Sunday, 20 January 2013

Classy Quotes 12

You always talk very quietly in England, at least the middle classes do. If you talk loudly you count as “common”, not a gentleman. The English don’t defend their ideas, because then they’d have to talk loudly. (Artist Kurt Schwitters)

Which is stronger? The Tory voter's desire to do as he pleases in his back garden, or his desire none of his neighbours do anything he dislikes in their back garden? The latter? Close, isn't it? And that's why the Tories won't derive benefit from planning reform. (Novelist @WillWiles)

And now let us observe the well-furnished breakfast-parlour at Plumstead Episcopi, and the comfortable air of all the belongings of the rectory. Comfortable they certainly were, but neither gorgeous nor even grand; indeed, considering the money that had been spent there, the eye and taste might have been better served; there was an air of heaviness about the rooms which might have been avoided without any sacrifice of propriety; colours might have been better chosen and lights more perfectly diffused; but perhaps in doing so the thorough clerical aspect of the whole might have been somewhat marred; at any rate, it was not without ample consideration that those thick, dark, costly carpets were put down; those embossed, but sombre papers hung up; those heavy curtains draped so as to half exclude the light of the sun: nor were these old-fashioned chairs, bought at a price far exceeding that now given for more modern goods, without a purpose. The breakfast-service on the table was equally costly and equally plain; the apparent object had been to spend money without obtaining brilliancy or splendour. The urn was of thick and solid silver, as were also the tea-pot, coffee-pot, cream-ewer, and sugar-bowl; the cups were old, dim dragon china, worth about a pound a piece, but very despicable in the eyes of the uninitiated. The silver forks were so heavy as to be disagreeable to the hand, and the bread-basket was of a weight really formidable to any but robust persons. (Anthony Trollope, The Warden, 1855)

He appears in Downton Abbey, one of a wave of TV dramas centred on class, and in the Radio Times this week the actor Rob James-Collier was asked whether working-class talent was being squeezed out of the profession. James-Collier was born in Stockport, and defines himself as working class, and his answer was direct. As with so many other jobs at the moment, he said, you have to work for no money when starting out, and "how on earth are you going to finance that" if you don't come from a wealthy background? His comments tapped into a question that has arisen repeatedly this year. Can anyone but the exceptionally well-heeled, wealthy, connected upper classes now make it in the arts? (Kira Cochrane, 7 March 2012)

“There are plenty of gritty dramas and soaps for working class actors out there” says a commenter (and actor), proving that “gritty” is a euphemism for working class.

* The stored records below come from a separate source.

(** * The bank ledger of [EX/ex11_bank/bank.py]

    A shallow embedding of the classes [Person], [Bank], [Transaction] and
    [Account] and of their methods, followed by the properties of the ledger.

    Modelling decisions.
    - Python objects live in a store; the identity of an object is its index
      in the store, and [==], [!=] and [in] on persons, banks and accounts
      (none of the classes defines [__eq__]) compare these indices.
    - [Transaction] objects are never mutated after construction and never
      compared, so the lists hold them by value.
    - Amounts and balances are Python integers ([int]), embedded in [Z]: the
      theorems are about the code run on integers, where [+], [-] and the
      comparisons are exact.  The annotations of the source also admit
      [float]; the rounding of floats is not modelled, and a statement that
      relates the results of several additions or subtractions is marked
      as being about integers.  A date is the ordinal of a
      [datetime.date], also in [Z].
    - [datetime.date.today()] and [random.randint] read the environment:
      a method that calls them takes the value read as an extra argument.
    - A raised exception leaves the store as it is at the [raise]
      statement, and that store is part of the result. *)

From stdpp Require Import base numbers list strings pretty.
From Stdlib Require Import ZArith Lia.

Open Scope Z_scope.

(** ** Object layouts *)

Module Person.
Record t : Type := mk {
  first_name : string;
  last_name : string;
  _age : Z;
  bank_account : option nat
}.
End Person.

Module Transaction.
Record t : Type := mk {
  amount : Z;
  date : Z;
  sender_account : nat;
  receiver_account : nat;
  is_from_atm : bool
}.
End Transaction.

Module Account.
Record t : Type := mk {
  _balance : Z;
  person : nat;
  bank : nat;
  transactions : list Transaction.t;
  number : string
}.
End Account.

Module Bank.
Record t : Type := mk {
  name : string;
  customers : list nat;
  transactions : list Transaction.t
}.
End Bank.

(** ** The store and the exceptions *)

Record Heap : Type := mkHeap {
  persons : list Person.t;
  banks : list Bank.t;
  accounts : list Account.t
}.

Definition empty_heap : Heap := mkHeap [] [] [].

Inductive exn : Type :=
| PersonError
| TransactionError.

(** The result of running a method: a value, or an exception, both with the
    store they leave behind.  [NoSuchObject] is the answer to a reference
    that denotes no object of the store; a Python reference always denotes a
    live object, so a run of the program never produces it. *)
Inductive result (A : Type) : Type :=
| Ret (a : A) (h : Heap)
| Raise (e : exn) (h : Heap)
| NoSuchObject.

Arguments Ret {A} a h.
Arguments Raise {A} e h.
Arguments NoSuchObject {A}.

Definition M (A : Type) : Type := Heap -> result A.

Definition ret {A} (a : A) : M A := fun h => Ret a h.

Definition raise {A} (e : exn) : M A := fun h => Raise e h.

Definition bind {A B} (c : M A) (k : A -> M B) : M B :=
  fun h =>
    match c h with
    | Ret a h' => k a h'
    | Raise e h' => Raise e h'
    | NoSuchObject => NoSuchObject
    end.

Notation "x <- c1 ;; c2" := (bind c1 (fun x => c2))
  (at level 100, c1 at next level, right associativity).
Notation "c1 ;; c2" := (bind c1 (fun _ => c2))
  (at level 100, right associativity).

(** *** Reading and writing objects *)

Definition get_person (p : nat) : M Person.t :=
  fun h => match persons h !! p with
           | Some x => Ret x h
           | None => NoSuchObject
           end.

Definition get_bank (b : nat) : M Bank.t :=
  fun h => match banks h !! b with
           | Some x => Ret x h
           | None => NoSuchObject
           end.

Definition get_account (a : nat) : M Account.t :=
  fun h => match accounts h !! a with
           | Some x => Ret x h
           | None => NoSuchObject
           end.

Definition put_person (p : nat) (x : Person.t) : M unit :=
  fun h => Ret tt (mkHeap (<[p := x]> (persons h)) (banks h) (accounts h)).

Definition put_bank (b : nat) (x : Bank.t) : M unit :=
  fun h => Ret tt (mkHeap (persons h) (<[b := x]> (banks h)) (accounts h)).

Definition put_account (a : nat) (x : Account.t) : M unit :=
  fun h => Ret tt (mkHeap (persons h) (banks h) (<[a := x]> (accounts h))).

Definition new_person (x : Person.t) : M nat :=
  fun h => Ret (length (persons h))
               (mkHeap (persons h ++ [x]) (banks h) (accounts h)).

Definition new_bank (x : Bank.t) : M nat :=
  fun h => Ret (length (banks h))
               (mkHeap (persons h) (banks h ++ [x]) (accounts h)).

Definition new_account (x : Account.t) : M nat :=
  fun h => Ret (length (accounts h))
               (mkHeap (persons h) (banks h) (accounts h ++ [x])).

(** Field assignments. *)

Definition with_age (v : Z) (x : Person.t) : Person.t :=
  Person.mk (Person.first_name x) (Person.last_name x) v (Person.bank_account x).

Definition with_bank_account (a : option nat) (x : Person.t) : Person.t :=
  Person.mk (Person.first_name x) (Person.last_name x) (Person._age x) a.

Definition with_balance (v : Z) (x : Account.t) : Account.t :=
  Account.mk v (Account.person x) (Account.bank x) (Account.transactions x)
             (Account.number x).

Definition with_transactions (l : list Transaction.t) (x : Account.t) : Account.t :=
  Account.mk (Account._balance x) (Account.person x) (Account.bank x) l
             (Account.number x).

Definition with_customers (l : list nat) (x : Bank.t) : Bank.t :=
  Bank.mk (Bank.name x) l (Bank.transactions x).

Definition with_bank_transactions (l : list Transaction.t) (x : Bank.t) : Bank.t :=
  Bank.mk (Bank.name x) (Bank.customers x) l.

(** [self._age = v] *)
Definition set_age (p : nat) (v : Z) : M unit :=
  x <- get_person p ;; put_person p (with_age v x).

(** [person.bank_account = a] *)
Definition set_bank_account (p : nat) (a : option nat) : M unit :=
  x <- get_person p ;; put_person p (with_bank_account a x).

(** [self._balance = v] *)
Definition set_balance (a : nat) (v : Z) : M unit :=
  x <- get_account a ;; put_account a (with_balance v x).

(** [account.transactions.append(t)] *)
Definition account_append (a : nat) (t : Transaction.t) : M unit :=
  x <- get_account a ;;
  put_account a (with_transactions (Account.transactions x ++ [t]) x).

(** [bank.transactions.append(t)] *)
Definition bank_append (b : nat) (t : Transaction.t) : M unit :=
  x <- get_bank b ;;
  put_bank b (with_bank_transactions (Bank.transactions x ++ [t]) x).

(** [bank.customers.append(p)] *)
Definition customers_append (b : nat) (p : nat) : M unit :=
  x <- get_bank b ;;
  put_bank b (with_customers (Bank.customers x ++ [p]) x).

(** ** class Person *)

(** [Person.__init__].  When the constructor raises, the object under
    construction is dropped and the store is as before the call. *)
Definition Person_init (first_name last_name : string) (a : Z) : M nat :=
  if 1 <=? a
  then new_person (Person.mk first_name last_name a None)
  else raise PersonError.

Definition Person_full_name (self : nat) : M string :=
  x <- get_person self ;;
  ret (Person.first_name x +:+ " " +:+ Person.last_name x).

(** The getter of the property [age]. *)
Definition Person_age (self : nat) : M Z :=
  x <- get_person self ;; ret (Person._age x).

(** The setter of the property [age]: the field is assigned first and
    tested afterwards. *)
Definition Person_age_setter (self : nat) (value : Z) : M unit :=
  set_age self value ;;
  x <- get_person self ;;
  if Person._age x <=? 0 then raise PersonError else ret tt.

(** ** class Account *)

(** [Account.__init__]; [rnd] is the value drawn by [random.randint]. *)
Definition Account_init (balance : Z) (person bank : nat) (rnd : Z) : M nat :=
  new_account (Account.mk balance person bank [] ("EE" +:+ pretty rnd)).

Definition Account_balance (self : nat) : M Z :=
  x <- get_account self ;; ret (Account._balance x).

Definition Account_deposit (self : nat) (amount : Z) (is_from_atm : bool)
    (today : Z) : M unit :=
  x <- get_account self ;;
  if amount <=? 0 then raise TransactionError
  else
    set_balance self (Account._balance x + amount) ;;
    if is_from_atm then
      let transaction := Transaction.mk amount today self self is_from_atm in
      account_append self transaction ;;
      bank_append (Account.bank x) transaction
    else ret tt.

Definition Account_withdraw (self : nat) (amount : Z) (is_from_atm : bool)
    (today : Z) : M unit :=
  x <- get_account self ;;
  if (amount <=? 0) || (Account._balance x <? amount)
  then raise TransactionError
  else
    set_balance self (Account._balance x - amount) ;;
    if is_from_atm then
      let transaction := Transaction.mk (- amount) today self self is_from_atm in
      account_append self transaction ;;
      bank_append (Account.bank x) transaction
    else ret tt.

Definition Account_transfer (self : nat) (amount : Z) (receiver_account : nat)
    (today : Z) : M unit :=
  s <- get_account self ;;
  r <- get_account receiver_account ;;
  if ((amount + 5 <=? Account._balance s)
      && negb (Account.person s =? Account.person r)%nat)
     || negb (receiver_account =? self)%nat
  then
    let t := Transaction.mk amount today self receiver_account false in
    (if negb (Account.bank s =? Account.bank r)%nat
     then Account_withdraw self (amount + 5) false today ;;
          bank_append (Account.bank r) t
     else Account_withdraw self amount false today) ;;
    Account_deposit receiver_account amount false today ;;
    account_append receiver_account t ;;
    bank_append (Account.bank s) t ;;
    account_append self t
  else raise TransactionError.

(** The test [from_date <= i.date <= to_date]. *)
Definition in_period (from_date to_date : Z) (i : Transaction.t) : bool :=
  (from_date <=? Transaction.date i) && (Transaction.date i <=? to_date).

Definition Account_account_statement (self : nat) (from_date to_date : Z)
    : M (list Transaction.t) :=
  x <- get_account self ;;
  ret (fold_left
         (fun account_statement_list i =>
            if in_period from_date to_date i
            then account_statement_list ++ [i]
            else account_statement_list)
         (Account.transactions x) []).

(** One round of the loop of [get_debit_turnover]. *)
Definition debit_step (self : nat) (from_date to_date : Z)
    (counter : Z) (i : Transaction.t) : Z :=
  if in_period from_date to_date i then
    if ((0 <? Transaction.amount i) && Transaction.is_from_atm i)
       || ((self =? Transaction.receiver_account i)%nat
           && negb (Transaction.is_from_atm i))
    then counter + Transaction.amount i
    else counter
  else counter.

(** One round of the loop of [get_credit_turnover]. *)
Definition credit_step (self : nat) (from_date to_date : Z)
    (counter : Z) (i : Transaction.t) : Z :=
  if in_period from_date to_date i then
    if (Transaction.amount i <? 0)
       || ((self =? Transaction.sender_account i)%nat
           && negb (Transaction.is_from_atm i))
    then counter - Z.abs (Transaction.amount i)
    else counter
  else counter.

Definition Account_get_debit_turnover (self : nat) (from_date to_date : Z) : M Z :=
  x <- get_account self ;;
  ret (fold_left (debit_step self from_date to_date) (Account.transactions x) 0).

Definition Account_get_credit_turnover (self : nat) (from_date to_date : Z) : M Z :=
  x <- get_account self ;;
  ret (fold_left (credit_step self from_date to_date) (Account.transactions x) 0).

Definition Account_get_net_turnover (self : nat) (from_date to_date : Z) : M Z :=
  d <- Account_get_debit_turnover self from_date to_date ;;
  c <- Account_get_credit_turnover self from_date to_date ;;
  ret (d + c).

(** ** class Bank *)

Definition Bank_init (name : string) : M nat :=
  new_bank (Bank.mk name [] []).

(** [rnd] is the value drawn by [random.randint] in [Account.__init__]. *)
Definition Bank_add_customer (self : nat) (person : nat) (rnd : Z) : M bool :=
  b <- get_bank self ;;
  if negb (bool_decide (person ∈ Bank.customers b)) then
    a <- Account_init 0 person self rnd ;;
    set_bank_account person (Some a) ;;
    customers_append self person ;;
    ret true
  else ret false.

(** [list.remove]: drop the first element equal to [p]. *)
Fixpoint list_remove (p : nat) (l : list nat) : list nat :=
  match l with
  | [] => []
  | i :: l' => if (i =? p)%nat then l' else i :: list_remove p l'
  end.

Definition Bank_remove_customer (self : nat) (person : nat) : M bool :=
  b <- get_bank self ;;
  if bool_decide (person ∈ Bank.customers b) then
    set_bank_account person None ;;
    b' <- get_bank self ;;
    put_bank self (with_customers (list_remove person (Bank.customers b')) b') ;;
    ret true
  else ret false.

(** Unfold the monadic plumbing down to matches on store lookups. *)
Ltac unfold_m :=
  unfold account_append, bank_append, customers_append, set_balance, set_age,
    set_bank_account, get_account, get_bank, get_person, put_account,
    put_bank, put_person, new_account, new_bank, new_person, bind, ret, raise
    in *; simpl in *.
(** * FeReader: viewer state bookkeeping of [FeReaderWindow] (main.py)

    A shallow embedding of the page / zoom / layout bookkeeping of the main
    window, of its document loaders and of the settings bootstrap, together
    with the properties the specification states about them.

    Conventions of the embedding.
    - Every attribute of the Python object that the modelled methods read or
      write is a field of the record [window]; methods are computations in
      the monad [UI], which threads the window, may raise a Python exception
      (the window keeps the mutations made before the raise, as in Python)
      and records the dialogs shown and the layout rebuilds performed.
    - Whatever an external collaborator decides (file dialog, input dialogs,
      PyMuPDF, ebooklib, the settings file) is an explicit argument of the
      method that consults it.
    - [current_zoom] is a Python float.  It is modelled by a rational kept in
      lowest terms; the properties below are order properties of the clamps,
      which do not depend on rounding.  Everything the code derives from the
      zoom through [int(...)] for display only (label sizes, the percentage
      text) is kept symbolic.  The one float product that decides a stored
      value, the font size of a typed percentage, is computed in IEEE 754
      double arithmetic.
    - The settings parser is a default [ConfigParser]: values are read
      through its [%] interpolation and checked by it when they are set.
    - Style sheets and captions ([apply_theme], [apply_language]) are
      write-only and are left out.
    - The conversion dialog is a window of its own: [ConvertDialog] is a
      record apart from [window], and its methods return the dialog together
      with the message boxes shown and the file written. *)

From Stdlib Require Import ZArith QArith Lia Lqa List SpecFloat Ascii.
From stdpp Require Import base option list strings gmap pretty.
Lemma length_filter_sublist (l k : list InstrId) :
  NoDup l -> sublist k l ->
  (length (filter (fun j => j ∉ k) l) + length k = length l)%nat.
Proof.
  intros Hnd Hs. induction Hs as [|x k l Hs IH|x k l Hs IH].
  - reflexivity.
  - apply NoDup_cons in Hnd. destruct Hnd as [Hx Hnd].
    rewrite filter_cons.
    destruct (decide (x ∉ x :: k)) as [Hn|_];
      [exfalso; apply Hn; now left|].
    cbn [length]. rewrite <- (IH Hnd), Nat.add_succ_r. f_equal. f_equal.
    f_equal. apply filter_ext_elem. intros y Hy.
    rewrite not_elem_of_cons. split; [tauto|]. intros Hyk. split; [|exact Hyk].
    intros ->. now apply Hx.
  - apply NoDup_cons in Hnd. destruct Hnd as [Hx Hnd].
    rewrite filter_cons.
    destruct (decide (x ∉ k)) as [_|Hn].
    + cbn [length]. now rewrite <- (IH Hnd).
    + exfalso. apply Hn. intros Hxk. apply Hx.
      now apply (elem_of_sublist _ _ _ Hxk Hs).
Qed.

Lemma sweep_count F Total :
  NoDup (instrIds F) -> Total < 2 ^ 32 ->
  exists d,
    (length (instructions (body (sweep F Total))) + d
     = length (instructions F))%nat
    /\ TotalFolded (sweep F Total) = wrap32 (Total + N.of_nat d).
Proof.
  intros Hnd Hlt. rewrite <- !length_instrIds, sweep_ids.
  unfold ConstantFolding.sweep. cbn [ToDelete TotalFolded].
  fold (sweepStart F Total).
  destruct (sweep_fold_scheduled (instrIds F) (sweepStart F Total) Hlt)
    as (added & Ha & Hs & Ht).
  cbn [sweepStart ToDelete TotalFolded app] in Ha, Ht.
  rewrite Ha, Ht. exists (length added).
  split; [now apply length_filter_sublist | reflexivity].
Qed.

Lemma foldLoop_count fuel F Total F' Total' :
  NoDup (instrIds F) -> Total < 2 ^ 32 ->
  foldLoop fuel F Total = Some (F', Total') ->
  exists d,
    (length (instructions F') + d = length (instructions F))%nat
    /\ Total' = wrap32 (Total + N.of_nat d)
    /\ (d = 0%nat -> F' = F).
Proof.
  revert F Total. induction fuel as [|fuel IH]; intros F Total Hnd Hlt H;
    [discriminate|].
  rewrite foldLoop_S in H.
  destruct (sweep_count F Total Hnd Hlt) as (d1 & Hl1 & Ht1).
  destruct (Changed (sweep F Total)) eqn:E.
  - pose proof (sweep_decreases ConstantFoldInstruction F Total E) as Hdec.
    assert (Hlt1 : TotalFolded (sweep F Total) < 2 ^ 32)
      by (rewrite Ht1; apply wrap32_bound).
    destruct (IH _ _ (sweep_NoDup ConstantFoldInstruction F Total Hnd)
                 Hlt1 H) as (d2 & Hl2 & Ht2 & _).
    exists (d1 + d2)%nat. split; [lia|]. split; [|lia].
    rewrite Ht2, Ht1, wrap32_add_l. f_equal. lia.
  - injection H as <- <-.
    destruct (sweep_unchanged ConstantFoldInstruction F Total Hnd E)
      as [Hb _].
    exists d1. split; [exact Hl1|]. split; [exact Ht1 | now intros _].
Qed.

Lemma foldedFrom_iid Inst Inst' :
  foldedFrom Inst Inst' -> iid Inst' = iid Inst.
Proof. intros [E _]. now rewrite E. Qed.

Lemma run_cases F F' PA :
  NoDup (instrIds F) ->
  N.of_nat (length (instructions F)) < 2 ^ 32 ->
  run F = Some (F', PA) ->
  (F' = F /\ PA = PreservedAll)
  \/ ((length (instructions F') < length (instructions F))%nat
      /\ PA = PreservedNone).
Proof.
  intros Hnd Hlen. unfold ConstantFolding.run.
  destruct (FoldingCandidates (collectCandidates F)).
  - intros [= <- <-]. now left.
  - destruct (foldLoop _ F 0) as [[F1 T]|] eqn:E; [|discriminate].
    intros [= <- <-].
    assert (H0 : 0 < 2 ^ 32) by reflexivity.
    destruct (foldLoop_count _ _ _ _ _ Hnd H0 E) as (d & Hl & Ht & Hd).
    rewrite N.add_0_l, wrap32_small in Ht by lia. subst T.
    destruct d as [|d].
    + left. now rewrite (Hd eq_refl).
    + right. split; [lia|].
      now replace (0 <? N.of_nat (S d)) with true
        by (symmetry; apply N.ltb_lt; lia).
Qed.

(** X6: what the pass reports is what it did.  For a function of fewer
    than 2^32 instructions, all analyses are reported preserved exactly
    when the function comes back as it was, and none exactly when it has
    lost an instruction. *)
Theorem run_reports_change F F' PA :
  NoDup (instrIds F) ->
  N.of_nat (length (instructions F)) < 2 ^ 32 ->
  run F = Some (F', PA) ->
  (PA = PreservedAll <-> F' = F)
  /\ (PA = PreservedNone
      <-> (length (instructions F') < length (instructions F))%nat).
Proof.
  intros Hnd Hlen Hrun.
  destruct (run_cases F F' PA Hnd Hlen Hrun) as [[-> ->]|[Hlt ->]].
  - split; [tauto|]. split; [discriminate | lia].
  - split; [|tauto]. split; [discriminate|]. intros ->. lia.
Qed.

Lemma functionFoldedFrom_bid F F' :
  functionFoldedFrom F F' -> map bid F' = map bid F.
Proof.
  intros H. induction H as [|BB BB' F F' [E _] H IH]; [reflexivity|].
  cbn [map]. now rewrite E, IH.
Qed.

Lemma functionFoldedFrom_ids F F' :
  functionFoldedFrom F F' -> sublist (instrIds F') (instrIds F).
Proof.
  intros H. unfold instrIds, instructions.
  induction H as [|BB BB' F F' (_ & kept & Hs & Hk) H IH]; [constructor|].
  cbn [map concat]. rewrite !map_app. apply sublist_app; [|exact IH].
  assert (E : map iid (instrs BB') = map iid kept).
  { clear -Hk. induction Hk as [|a b ka kb Hab Hk IHk]; [reflexivity|].
    cbn [map]. now rewrite IHk, (foldedFrom_iid a b Hab). }
  rewrite E. now apply (fmap_sublist iid).
Qed.

(** *** Instructions that are constant as they stand *)

Lemma functionFoldedFrom_In F F' Inst' :
  functionFoldedFrom F F' -> In Inst' (instructions F') ->
  exists Inst, In Inst (instructions F) /\ foldedFrom Inst Inst'.
Proof.
  intros H. unfold instructions.
  induction H as [|BB BB' F F' (_ & kept & Hs & Hk) H IH]; [intros []|].
  cbn [map concat]. intros Hin. apply in_app_or in Hin.
  destruct Hin as [Hin|Hin].
  - assert (Hex : exists Inst, In Inst kept /\ foldedFrom Inst Inst').
    { clear -Hk Hin. induction Hk as [|a b ka kb Hab Hk IHk];
        [destruct Hin|].
      destruct Hin as [->|Hin]; [exists a; split; [now left|exact Hab]|].
      destruct (IHk Hin) as (J & HJ & HfJ). exists J.
      split; [now right | exact HfJ]. }
    destruct Hex as (Inst & HI & Hf). exists Inst. split; [|exact Hf].
    apply in_or_app. left. apply list_elem_of_In.
    apply (elem_of_sublist kept); [now apply list_elem_of_In | exact Hs].
  - destruct (IH Hin) as (Inst & HI & Hf). exists Inst.
    split; [apply in_or_app; now right | exact Hf].
Qed.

The Marchioness of Worcester revealed that she did not want to send their children to boarding schools, which she said were elitist and failed to teach children about the real world. However, she said that she was expected to do so by her husband’s family…  “I did not want it but it was demanded in this family,” she said. The great-granddaughter of the Earl of Dudley said that her experience of boarding school had been negative and that she was expelled a number of times. “For me, when I came out of boarding school I was totally ignorant of the world,” she said. “This is the only country in the world where normal children are sent to boarding school…” The Marchioness said that she did not want boarding schools to be banned but instead wanted more money for national schools. “We are enslaved to earning enough money to send people to the boarding school club. It would be great to be freed from that so that everyone’s children had a good education,” she said. “It makes a division in society.” (Telegraph, Jan 2013)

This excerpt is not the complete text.